When Chris and his sister were little, she began acting "funny." She took the kids away on a number of occasions. She would leave Merritt, B.C., and go to Fort St. John or Vancouver Island because she was worried someone would take her kids away. It was alarming for Chris's dad and the rest of the family.

When Chris and Shannon were about 6 and 4, they visited their mom for the last time. After the visit, they came home and talked about the vitamins their mom had fed them. Alice was health-conscious and loved her kids more than anything. But following that visit and the vitamin stories, the court issued an order: The kids were taken away.

I wonder if Alice's paranoia about losing her children was an intuition about her condition. Alice was diagnosed with schizophrenia and was committed for a time. Being a person who wanted to but was unable to have children, I can only begin to imagine the trauma of having your kids taken away. Her pain at the loss must have been unbearable.

Alice was given shock treatments. I don't know how many and I don't know where she received treatment. It's hard to piece together a person's life years later.

She lived for a time at the YWCA in Vancouver before it closed. Then she had nowhere to go. She lived on the street and called it "camping." She said she was sure people put things on their garbage cans on purpose, to help her. I think she tried to work at odd jobs here and there, but I'm not sure where.

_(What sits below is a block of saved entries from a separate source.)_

(** Rounding a positive value that is at most [kB * 2 ^ eB], given by a
    mantissa, its exponent and what was cut off, gives a number that is
    at most [kB * 2 ^ eB]. *)
Lemma binary_round_aux_below m e l kB eB :
  0 <= m -> e <= eB -> -1074 <= eB <= 971 -> 0 < kB < 2 ^ 53 ->
  ceil_m (shr_record_of_loc m l) <= kB * 2 ^ (eB - e) ->
  below kB eB (binary_round_aux prec emax false m e l).
Proof.
  intros Hm He HeB HkB Hc. unfold binary_round_aux.
  pose proof (shr_fexp_bound m e l kB eB Hm He ltac:(lia) HkB Hc) as H1.
  destruct (shr_fexp prec emax m e l) as [mrs1 e1].
  destruct H1 as (H1m & H1e & H1c & _).
  pose proof (round_le_ceil mrs1) as Hr.
  set (mr := round_nearest_even (shr_m mrs1) (loc_of_shr_record mrs1)) in *.
  pose proof (shr_fexp_bound mr e1 loc_Exact kB eB ltac:(lia) ltac:(lia)
                ltac:(lia) HkB
                ltac:(rewrite ceil_of_loc; lia)) as H2.
  destruct (shr_fexp prec emax mr e1 loc_Exact) as [mrs2 e2].
  destruct H2 as (H2m & H2e & H2c & H2v).
  destruct (shr_m mrs2) as [|p|p] eqn:Em; [exact I| |lia].
  assert (Hleb : (e2 <=? emax - prec) = true)
    by (apply Z.leb_le; unfold emax, prec; lia).
  rewrite Hleb. simpl. split; [lia|].
  unfold ceil_m in H2c. rewrite Em in H2c.
  destruct (shr_r mrs2 || shr_s mrs2)%bool; lia.
Qed.

(** *** The Number of a count *)

Lemma iter_xO_value p k : Zpos (Pos.iter xO p k) = Zpos p * 2 ^ Zpos k.
Proof.
  induction k as [|k IH] using Pos.peano_ind.
  - simpl. lia.
  - rewrite Pos.iter_succ, Pos2Z.inj_succ, Z.pow_succ_r by lia.
    change (Zpos (Pos.iter xO p k)~0) with (2 * Zpos (Pos.iter xO p k)).
    rewrite IH. lia.
Qed.
Definition hal_get_timestamp_us (s : hal_state) : Z * hal_state :=
  if HAS_CLOCK_MONOTONIC_RAW P then
    match clock_gettime P CLOCK_MONOTONIC_RAW (os_step s) with
    | Some ts => (timespec_to_us ts, os_call s)
    | None => timestamp_fallback (os_call s)
    end
  else timestamp_fallback s.

(** [hal_initialize]: records the start time once. *)
Definition hal_initialize (s : hal_state) : hal_state :=
  if g_hal_initialized s then s
  else let '(t, s1) := hal_get_timestamp_us s in set_hal_started t s1.

(** [pause] / [yield] / [nop]: no effect on the state. *)
Definition hal_spin_hint (s : hal_state) : hal_state := s.

(** [while (hal_get_timestamp_us() < end) hal_spin_hint();] with at most
    [fuel] evaluations of the loop condition. *)
Fixpoint busy_wait (fuel : nat) (end_ : Z) (s : hal_state) : option hal_state :=
  match fuel with
  | O => None
  | S fuel' =>
      let '(now, s1) := hal_get_timestamp_us s in
      if now <? end_ then busy_wait fuel' end_ (hal_spin_hint s1)
      else Some s1
  end.

(** The request built for [nanosleep]. *)
Definition sleep_request (delay_us : Z) : timespec :=
  {| tv_sec := delay_us / 1000000;
     tv_nsec := u32 (delay_us mod 1000000 * 1000) |}.

(** [nanosleep(&req, NULL);] as a statement: the return value is dropped. *)
Definition nanosleep_call (req : timespec) (s : hal_state) : hal_state :=
  let _ := nanosleep P req (os_step s) in os_call s.

Definition hal_delay_us (fuel : nat) (delay_us : Z) (s : hal_state)
  : option hal_state :=
  let '(start, s1) := hal_get_timestamp_us s in
  let end_ := u64 (start + delay_us) in
  if 10000 <? delay_us then Some (nanosleep_call (sleep_request delay_us) s1)
  else busy_wait fuel end_ s1.

(** The measurement of [test_timestamp]: a timestamp before the delay, one
    after it, and their difference as a [uint64_t]. *)
Definition measure_delay (fuel : nat) (delay_us : Z) (s : hal_state)
  : option Z :=
  let '(t1, s1) := hal_get_timestamp_us s in
  match hal_delay_us fuel delay_us s1 with
  | Some s2 => let '(t2, _) := hal_get_timestamp_us s2 in Some (u64 (t2 - t1))
  | None => None
  end.

(** ** Timer functions *)

Definition hal_timer_init (timer_id : Z) (config : option hal_timer_config_t)
  (s : hal_state) : hal_status_t * hal_state :=
  match config with
  | None => (HAL_INVALID_PARAM, s)
  | Some _ => (HAL_OK, s)
  end.

Definition hal_timer_start (timer_id : Z) (s : hal_state)
  : hal_status_t * hal_state := (HAL_OK, s).

Definition hal_timer_stop (timer_id : Z) (s : hal_state)
  : hal_status_t * hal_state := (HAL_OK, s).

(** [counter] is the address the result is written to, [None] for [NULL]. *)
Definition hal_timer_get_counter (timer_id : Z) (counter : option Z)
  (s : hal_state) : hal_status_t * hal_state :=
  match counter with
  | None => (HAL_INVALID_PARAM, s)
  | Some a => (HAL_OK, set_heap (<[a := 0]> (heap s)) s)
  end.

(** ** DMA functions *)

Definition hal_dma_init (dma_id : Z) (config : option hal_dma_config_t)
  (s : hal_state) : hal_status_t * hal_state :=
  match config with
  | None => (HAL_INVALID_PARAM, s)
  | Some _ => (HAL_OK, s)
  end.

Definition hal_dma_start (dma_id : Z) (s : hal_state)
  : hal_status_t * hal_state := (HAL_OK, s).

Definition hal_dma_wait (fuel : nat) (dma_id : Z) (timeout_us : Z)
  (s : hal_state) : option (hal_status_t * hal_state) :=
  if 0 <? timeout_us then
    match hal_delay_us fuel timeout_us s with
    | Some s1 => Some (HAL_OK, s1)
    | None => None
    end
  else Some (HAL_OK, s).

(** ** Memory functions *)

(** [(addr + alignment - 1) & ~(alignment - 1)] on [uintptr_t]. *)
Definition align_up (addr alignment : Z) : Z :=
  let W := pointer_model P in
  Z.land (uword W (addr + alignment - 1))
         (uword W (Z.lnot (uword W (alignment - 1)))).

(** The number of bytes asked of [malloc] by the fallback. *)
Definition raw_size (size alignment : Z) : Z :=
  uword (pointer_model P) (size + alignment + sizeof_ptr (pointer_model P)).

Definition hal_malloc_aligned (size alignment : Z) (s : hal_state)
  : Z * hal_state :=
  if HAS_POSIX_MEMALIGN P then
    let '(rc, ptr) := posix_memalign P alignment size (os_step s) in
    if rc =? 0 then (ptr, os_call s) else (0, os_call s)
  else
    let raw := malloc P (raw_size size alignment) (os_step s) in
    let s1 := os_call s in
    if raw =? 0 then (0, s1)
    else
      let W := pointer_model P in
      let addr := uword W (raw + sizeof_ptr W) in
      let aligned := align_up addr alignment in
      let slot := uword W (aligned - sizeof_ptr W) in
      (aligned, set_heap (<[slot := raw]> (heap s1)) s1).

(** [None] when the fallback reads a slot that holds no pointer (the
    behaviour of the C program is then undefined). *)
Definition hal_free_aligned (ptr : Z) (s : hal_state) : option hal_state :=
  if ptr =? 0 then Some s
  else if HAS_POSIX_MEMALIGN P then Some (set_released (ptr :: released s) s)
  else
    let W := pointer_model P in
    match heap s !! uword W (ptr - sizeof_ptr W) with
    | Some raw => Some (set_released (raw :: released s) s)
    | None => None
    end.

End Hal.

(** ** What is assumed of the operating system *)

(** Order on clock readings, and the value of a reading in nanoseconds. *)
Definition timespec_le (a b : timespec) : Prop :=
  tv_sec a < tv_sec b \/ (tv_sec a = tv_sec b /\ tv_nsec a <= tv_nsec b).

Definition timespec_ns (ts : timespec) : Z :=
  tv_sec ts * 1000000000 + tv_nsec ts.

(** A normalised reading whose value in microseconds fits in 64 bits. *)
Definition timespec_ok (ts : timespec) : Prop :=
  0 <= tv_sec ts /\ 0 <= tv_nsec ts < 1000000000 /\
  tv_sec ts * 1000000 + tv_nsec ts / 1000 <= UINT64_MAX.

(** Each clock taken alone never runs backward. *)
Definition clock_nondecreasing (P : platform) : Prop :=
  forall (c : clockid_t) (i j : nat) (a b : timespec),
    (i <= j)%nat ->
    clock_gettime P c i = Some a -> clock_gettime P c j = Some b ->
    timespec_le a b.

Definition clock_in_range (P : platform) : Prop :=
  forall (c : clockid_t) (n : nat) (ts : timespec),
    clock_gettime P c n = Some ts -> timespec_ok ts.

(** The clock that [hal_get_timestamp_us] asks first. *)
Definition primary_clock (P : platform) : clockid_t :=
  if HAS_CLOCK_MONOTONIC_RAW P then CLOCK_MONOTONIC_RAW else CLOCK_MONOTONIC.

Definition clock_always_answers (P : platform) : Prop :=
  forall n : nat, exists ts : timespec,
    clock_gettime P (primary_clock P) n = Some ts.

(** The clock that answers the call of [hal_get_timestamp_us] made at step
    [n]; [None] when the call returns the sentinel 0. *)
Definition clock_source (P : platform) (n : nat) : option clockid_t :=
  if HAS_CLOCK_MONOTONIC_RAW P then
    match clock_gettime P CLOCK_MONOTONIC_RAW n with
    | Some _ => Some CLOCK_MONOTONIC_RAW
    | None =>
        match clock_gettime P CLOCK_MONOTONIC (S n) with
        | Some _ => Some CLOCK_MONOTONIC
        | None => None
        end
    end
  else
    match clock_gettime P CLOCK_MONOTONIC n with
    | Some _ => Some CLOCK_MONOTONIC
    | None => None
    end.

(** What [hal_get_timestamp_us] returns at step [n] when the first clock
    answers. *)
Definition reading (P : platform) (n : nat) : Z :=
  match clock_gettime P (primary_clock P) n with
  | Some ts => timespec_to_us ts
  | None => 0
  end.

(** POSIX on [nanosleep]: when it returns 0 the requested time has passed
    between any reading taken before the call and any reading taken after. *)
Definition nanosleep_contract (P : platform) : Prop :=
  forall (req : timespec) (n : nat),
    nanosleep P req n = 0 ->
    forall (c : clockid_t) (i j : nat) (a b : timespec),
      (i < n)%nat -> (n < j)%nat ->
      clock_gettime P c i = Some a -> clock_gettime P c j = Some b ->
      timespec_ns a + timespec_ns req <= timespec_ns b.

(** POSIX on [posix_memalign]: a successful call gives a multiple of the
    alignment. *)
Definition posix_memalign_contract (P : platform) : Prop :=
  forall (alignment size : Z) (n : nat),
    fst (posix_memalign P alignment size n) = 0 ->
    snd (posix_memalign P alignment size n) mod alignment = 0.

(** C on [malloc]: a block that is not null lies in the address space. *)
Definition malloc_contract (P : platform) : Prop :=
  forall (size : Z) (n : nat),
    malloc P size n <> 0 ->
    0 < malloc P size n /\
    malloc P size n + size <= 2 ^ word_bits (pointer_model P).

(** ** Example platforms *)

(** A reading of [us] microseconds. *)
Definition timespec_of_us (us : Z) : timespec :=
  {| tv_sec := us / 1000000; tv_nsec := us mod 1000000 * 1000 |}.

(** The time of an example platform at step [n]: [pace] microseconds per
    call to the operating system, for the first [2 ^ 40] calls. *)
Definition example_time (pace : Z) (n : nat) : Z :=
  pace * Z.min (Z.of_nat n) (2 ^ 40).
(** * Claude history parser: a shallow embedding of [backend/claude_history.py]

    The development follows the Python module top-down: decoded JSON values,
    content blocks, messages, entries and their parsers, the interaction
    builder, conversation threads and the round-trip verifier.  Every
    definition carries the name of the Python function it embeds.

    Conventions.
    - A decoded JSON value is a [pyval].  Fields that Python fills with
      [d.get(...)] hold a [pyval]: the dataclass annotations are not enforced
      at run time, so a field annotated [str] may hold any decoded value.
    - A [str] is a [string], read as its sequence of code points (each one
      held in an 8-bit character).
    - Code that can raise returns [M A].  On decoded values the module
      raises [AttributeError] and [TypeError]; the other exceptions come from
      the library calls that read, decode and write files.
    - Library functions whose result is not computed here ([str()],
      [json.dumps], [datetime.fromisoformat]) are fields of a [Runtime]; the
      clock reading of [datetime.now()] is an explicit argument.
    - The [while] loop of [get_conversations] is run with fuel; [None] means
      the fuel ran out. *)

From Stdlib Require Import List String Ascii ZArith Bool Arith Lia Permutation.
From Stdlib Require Import Floats.SpecFloat.
From Stdlib Require Import Numbers.DecimalString.
From Stdlib Require Numbers.DecimalNat.
Import ListNotations.

Local Open Scope string_scope.
Local Open Scope list_scope.
Set Warnings "-register-all".


(* ================================================================== *)
(** * Exceptions *)
(* ================================================================== *)

Inductive exn : Type :=
| AttributeError
| TypeError
| ValueError
| RecursionError
| UnicodeDecodeError
| UnicodeEncodeError
| OSError.

Inductive M (A : Type) : Type :=
| Ok (a : A)
| Raise (e : exn).

Arguments Ok {A} a.
Arguments Raise {A} e.

Definition bind {A B : Type} (m : M A) (k : A -> M B) : M B :=
  match m with
  | Ok a => k a
  | Raise e => Raise e
  end.

Declare Scope py_scope.
Delimit Scope py_scope with py.
Notation "x <- m ;; k" := (bind m (fun x => k))
  (at level 61, m at next level, right associativity) : py_scope.
Notation "' p <- m ;; k" := (bind m (fun x => match x with p => k end))
  (at level 61, p pattern, m at next level, right associativity) : py_scope.
Local Open Scope py_scope.

(** [for x in xs: st = body(st, x)], stopping at the first exception. *)
Fixpoint foldM {A S : Type} (body : S -> A -> M S) (xs : list A) (st : S) : M S :=
  match xs with
  | [] => Ok st
  | x :: xs' => st' <- body st x ;; foldM body xs' st'
  end.

(* ================================================================== *)
(** * Strings *)
(* ================================================================== *)

Module Str.

(** [s.startswith(p)] *)
Definition startswith (s p : string) : bool := String.prefix p s.

(** [p in s] *)
Fixpoint contains (p s : string) : bool :=
  String.prefix p s ||
  match s with
  | EmptyString => false
  | String _ s' => contains p s'
  end.

(** [c.isspace()] for a code point below 256. *)
Definition isspace (c : ascii) : bool :=
  let n := nat_of_ascii c in
  ((9 <=? n)%nat && (n <=? 13)%nat) || ((28 <=? n)%nat && (n <=? 32)%nat)
  || (n =? 133)%nat || (n =? 160)%nat.

Fixpoint lstrip (s : string) : string :=
  match s with
  | EmptyString => EmptyString
  | String c s' => if isspace c then lstrip s' else s
  end.

Fixpoint rstrip (s : string) : string :=
  match s with
  | EmptyString => EmptyString
  | String c s' =>
      match rstrip s' with
      | EmptyString => if isspace c then EmptyString else String c EmptyString
      | r => String c r
      end
  end.

(** [s.strip()] *)
Definition strip (s : string) : string := rstrip (lstrip s).

(** [sep.join(parts)] *)
Definition join (sep : string) (parts : list string) : string :=
  String.concat sep parts.

(** [s.replace(old, new)] for a one-character [old]. *)
Fixpoint replace (old : ascii) (new s : string) : string :=
  match s with
  | EmptyString => EmptyString
  | String c s' =>
      if Ascii.eqb c old then new ++ replace old new s'
      else String c (replace old new s')
  end.
Lemma get_all_schedules_lookup task_id st :
  get_all_schedules st !! task_id = get_task_schedule task_id st.
Proof.
  unfold get_all_schedules. rewrite map_lookup_imap.
  destruct (scheduled_tasks st !! task_id) eqn:E; simpl; [done |].
  by rewrite get_task_schedule_untracked.
Qed.

(** X12. After a [schedule_task] that returned true, the registry entry
    holds the description in [schedule] and the next run time in
    [next_run_time], its other fields being as before; on a working store
    [get_task_schedule] returns the job id, the schedule type, the
    specification, its description, the next run time and the trigger
    information of what was just scheduled (for a one-shot given as a naive
    date, the date made aware in the local time zone); on a failing store
    it returns [None] although the job is registered.
    [get_all_schedules] has the same answer under the task. *)
Theorem schedule_task_then_get c task_id spec start st st' :
  schedule_task c task_id spec start st = (true, st') ->
  exists task trigger nrt,
    tasks st !! task_id = Some task
    /\ parse (now c) spec start = Some trigger
    /\ job_next_run_time (engine_running st) trigger (now c) = Some nrt
    /\ (exists task',
          tasks st' !! task_id = Some task'
          /\ t_schedule task' = Some (get_human_readable spec)
          /\ t_next_run_time task' = nrt
          /\ t_status task' = t_status task /\ t_progress task' = t_progress task
          /\ t_result task' = t_result task /\ t_error task' = t_error task
          /\ t_updated_at task' = t_updated_at task)
    /\ (forall us,
          trigger = DateTrigger (Naive us) ->
          get_trigger_info trigger
          = DateInfo (isoformat (Aware us (local_utcoffset us))))
    /\ (db_ok (persistence st) = true ->
        get_task_schedule task_id st'
        = Some (ScheduleInfo task_id (job_id_at c task_id)
                  (SText (schedule_type_of trigger)) spec (get_human_readable spec)
                  (isoformat <$> nrt) (get_trigger_info trigger)))
    /\ (db_ok (persistence st) = false -> get_task_schedule task_id st' = None)
    /\ get_all_schedules st' !! task_id = get_task_schedule task_id st'.
Proof.
  intros Hr.
  destruct (schedule_task_cases c task_id spec start st)
    as [[Hf _]|[(task & trigger & Ht & Hp & Hn & Hf)
               |(task & trigger & nrt & st1 & Ht & Hp & Hn & Hf & Hj & Hs & Hdb & Hts & _)]];
    rewrite Hf in Hr; try discriminate. injection Hr as <-.
  exists task, trigger, nrt. split; [exact Ht |]. split; [exact Hp |].
  split; [exact Hn |]. split.
  { exists (with_schedule (Some (get_human_readable spec)) nrt task).
    split; [by rewrite Hts, lookup_insert_eq | apply with_schedule_fields]. }
  split; [by intros us -> |].
  split; [|split; [|apply get_all_schedules_lookup]].
  - intros Hok. unfold get_task_schedule.
    rewrite Hs, lookup_insert_eq. simpl. rewrite Hj, lookup_insert_eq. simpl.
    destruct (get_schedule_saved (utcnow c) task_id
                ("task_" ++ task_id ++ "_" ++ timestamp c) (schedule_type_of trigger)
                spec nrt (persistence st) Hok)
      as (r & Hg & _ & _ & Hty & Hv).
    rewrite Hdb, Hg. simpl. by rewrite Hty, Hv.
  - intros Hbad. unfold get_task_schedule.
    rewrite Hs, lookup_insert_eq. simpl. rewrite Hj, lookup_insert_eq. simpl.
    rewrite Hdb. unfold save_schedule, get_schedule. rewrite Hbad. simpl.
    by rewrite Hbad.
Qed.
(** Modelled from the spec: [sort_block] (vec/core/sort_block.h is not part
    of the sources).  The result holds the same rows, permuted.  Without a
    limit hint (a negative one) the rows are in sorted order; with a hint
    [h >= 0] the first [h] rows are the smallest ones in sorted order and
    the rows beyond them are in no particular order.  Ties are broken in an
    unspecified way, so the function itself is left open and only this
    contract is fixed. *)
Record Sorter := mkSorter {
  sort_block : Block -> SortDescription -> Z -> Block;
  sort_block_perm : forall b d h, Permutation (sort_block b d h) b;
  sort_block_full : forall b d h,
      wf_desc d = true -> h < 0 ->
      presorted (row_le d) (length b) (sort_block b d h);
  sort_block_partial : forall b d h,
      wf_desc d = true -> 0 <= h ->
      presorted (row_le d) (Z.to_nat h) (sort_block b d h)
}.

(** ** Cursors and priority queues *)

(** Modelled from the spec: [SortCursorImpl] (vec/core/sort_cursor.h is not
    part of the sources): the rows of one sorted block, the description, and
    a position that only advances. *)
Record SortCursorImpl := mkCursor {
  all_columns : Block;
  desc : SortDescription;
  pos : nat
}.

Definition new_SortCursorImpl (block : Block) (d : SortDescription) : SortCursorImpl :=
  mkCursor block d 0.

Definition cursor_rows (c : SortCursorImpl) : nat := length (all_columns c).

Definition isLast (c : SortCursorImpl) : bool :=
  (cursor_rows c <=? pos c + 1)%nat.

Definition next (c : SortCursorImpl) : SortCursorImpl :=
  mkCursor (all_columns c) (desc c) (S (pos c)).

Definition current_row (c : SortCursorImpl) : Row := nth (pos c) (all_columns c) [].

Definition first_row (c : SortCursorImpl) : Row := nth 0 (all_columns c) [].

Definition last_row (c : SortCursorImpl) : Row :=
  nth (cursor_rows c - 1) (all_columns c) [].
(** C9.  The string that [Task.__str__] returns for a constructed task
    shows every attribute set at construction (title, username, reason,
    description, url, performed, comment, authenticated, status, event_time
    and escalation) as [repr(name): repr(value)], in full, with the values
    given to [__init__] and [event_time] localized.  The same holds for the
    dump of the attribute dictionary in any other order [shown] of its
    items. *)
Theorem Task_str_complete
    (builtin_repr : pyval -> string)
    (title username reason description url : string)
    (performed : bool) (comment : string) (authenticated : bool) (status : Z)
    (given : datetime) (escalation : option Escalation) (t : Task) :
  Task_init title username reason description url performed comment
            authenticated status (Some given) escalation = Ok t ->
  Forall (fun kv => occurs_in (entry (repr builtin_repr) kv)
                              (Task_str builtin_repr t))
         (attributes_at_construction title username reason description url
            performed comment authenticated status given escalation) /\
  (forall shown : list (string * pyval),
      Permutation shown (Task_dict t) ->
      Forall (fun kv => occurs_in (entry (repr builtin_repr) kv)
                                  (dict_str (repr builtin_repr) shown))
             (attributes_at_construction title username reason description url
                performed comment authenticated status given escalation)).
Proof.
  intro Hinit.
  rewrite <- (Task_dict_constructed _ _ _ _ _ _ _ _ _ _ _ _ Hinit).
  split.
  - apply Forall_forall. intros kv Hin.
    unfold Task_str. now apply dict_str_shows_item.
  - intros shown Hperm. apply Forall_forall. intros kv Hin.
    apply dict_str_shows_item.
    apply (Permutation_in kv (Permutation_sym Hperm) Hin).
Qed.
Lemma zero_length_row_contributes_zero_witness :
  forward default_loss
    [[[0; 0]; [0; 0]]; [[1; 2]; [3; 4]]]%R
    [[0; 1; 0]; [1; 0; 1]] [2; 0]
  = Ok (forward_reduce default_loss
          [- (log_softmax [0; 0] !!! 0%nat); - (log_softmax [0; 0] !!! 1%nat)]%R
          [1; 1]%R 2).
Proof.
  destruct (zero_length_row_contributes_zero default_loss
              [0; 0]%R [0; 0]%R [1; 2]%R [3; 4]%R 0 1 0 1 0 1)
    as [_ Hloss]; try (unfold in_range; simpl; lia); try finite_logits_tac.
  exact Hloss.
Defined.

(** A target entry of the row of length 0 that is no class index, here the
    [ignore_index] -100, makes [forward] raise although the row is masked:
    the row does not contribute zero for every value of its targets. *)
Lemma zero_length_row_bad_target_raises :
  forward default_loss
    [[[0; 0]; [0; 0]]; [[1; 2]; [3; 4]]]%R
    [[0; 1; 0]; [-100; 0; 1]] [2; 0]
  = Raise RuntimeError.
Proof. reflexivity. Qed.

Lemma py_max_replicate (B : nat) (n : Z) :
  (0 < B)%nat → py_max (replicate B n) = Ok n.
Proof.
  destruct B as [|B]; [lia|]. intros _. simpl. f_equal.
  induction B as [|B IH]; simpl; [done|]. by rewrite Z.max_id.
Qed.

Lemma slice_to_full {A} (D : nat) (l : list A) :
  length l = D → slice_to (Z.of_nat D) l = l.
Proof.
  intros Hl. rewrite slice_to_nonneg by lia. apply take_ge. lia.
Qed.

Lemma fmap_slice_to_full {A} (D : nat) (t : list (list A)) :
  Forall (λ row, length row = D) t → slice_to (Z.of_nat D) <$> t = t.
Proof.
  induction 1 as [|row t Hrow _ IH]; [done|].
  by rewrite fmap_cons, IH, slice_to_full.
Qed.

Lemma Forall2_in_range_concat (input : list (list (list R)))
    (target : list (list Z)) :
  Forall2 (Forall2 in_range) input target →
  Forall2 in_range (concat input) (concat target).
Proof.
  induction 1 as [|xs ts input target Hx _ IH]; simpl; [constructor|].
  by apply Forall2_app.
Qed.

Lemma unmasked_terms (xs : list (list R)) (ts : list Z) (D : nat) :
  Forall2 in_range xs ts → length ts = D →
  zip_with (λ x m, (- x * m)%R)
    (zip_with (λ row t, log_softmax row !!! Z.to_nat t) xs ts)
    (replicate D 1%R)
  = zip_with cross_entropy xs ts.
Proof.
  intros H. revert D.
  induction H as [|row t xs ts Hrt _ IH]; intros D HD; [done|].
  destruct D as [|D]; [done|]. simpl.
  rewrite IH by (simpl in HD; lia).
  rewrite cross_entropy_log_softmax by done. f_equal. lra.
Qed.

Lemma unmasked_sum (input : list (list (list R))) (target : list (list Z))
    (D : nat) :
  Forall2 (Forall2 in_range) input target →
  Forall (λ ts, length ts = D) target →
  Rsum (zip_with (λ x m, (- x * m)%R)
          (zip_with (λ row t, log_softmax row !!! Z.to_nat t)
             (concat input) (concat target))
          (concat (replicate (length target) (replicate D 1%R))))
  = Rsum (zip_with sequence_cross_entropy input target).
Proof.
  induction 1 as [|xs ts input target Hx Hrest IH]; intros HD; [done|].
  apply Forall_cons in HD as [Hts HD].
  cbn [concat length replicate zip_with].
  assert (length xs = length ts) as Hlen by (by eapply Forall2_length).
  rewrite (zip_with_app _ xs (concat input) ts (concat target)) by done.
  rewrite zip_with_app
    by (rewrite length_zip_with, length_replicate; lia).
  rewrite Rsum_app, Rsum_cons, IH by done.
  by rewrite (unmasked_terms xs ts D).
Qed.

After living on the street in Vancouver for a long time, Alice took a bus to Edmonton. There she lived on the street for decades, and became well known as Edmonton's bag lady. I have an article from an Edmonton newspaper about Alice and one of her lifelong friends.

In October, I began looking for Alice online. I contacted a number of social-service agencies that assist street people. The response was amazingly fast. Within a day I knew where she was, so Chris and I wrote a long letter and sent photos. Then, nothing.

This spring we received a call from a social worker - Alice was in hospital, and our letter had been found among her belongings as a social worker searched for next-of-kin.

Chris spoke with the social worker. Although he hadn't seen his birth mother since he was a small boy, he was asked to become Alice's guardian and make decisions about her health. This is a difficult thing to do for someone you don't really know, and it's a strange experience to take responsibility for your mother when she never really had the chance to be your mother.

In May, we went to visit Alice in the hospital in Edmonton. We saw a frail woman who had clearly lived a hard life. She was tiny, with white hair and only two teeth, which flapped when she spoke. But the smile she gave when Chris hugged her will be etched in my memory forever.

She had an amazing spark, and if she didn't agree to something about her care, her small, high-pitched voice rang out, "I don't need that!" Although the records said she was incompetent, the woman I saw was strong, autonomous and demanded to remain in control. Even though she had a large abdominal tumour, she refused painkillers. She passed away in her sleep on July 23 without anyone nearby.

I can't help but wonder so many things about her life. What was it like "camping" on the street with no one to look out for her? To live with schizophrenia and experience shock treatments? I think about the pain she must have endured during her last weeks in the hospital. She was only 71, but she looked much older.

So, the box that arrived was Alice.

We had asked that she be cremated, and that her ashes be sent here, but I guess that's as far as the thinking went. I didn't know I would feel so strongly that there really was someone in that box.

We're planning a trip to Naramata to sprinkle Alice's ashes. It's the only place Chris recalls her talking about being happy. I know she was happy in the hospital that day, though. Happy to see her son, to meet me and see him happy, and so pleased with the photo album we brought to show her the rest of the family, if only on paper.

She was an incredible person. I can't let her life go by unnoticed. She really did the best she could with the cards she was dealt, and she, like so many others, deserves a tribute.

Lori Waters lives in Saanichton, B.C.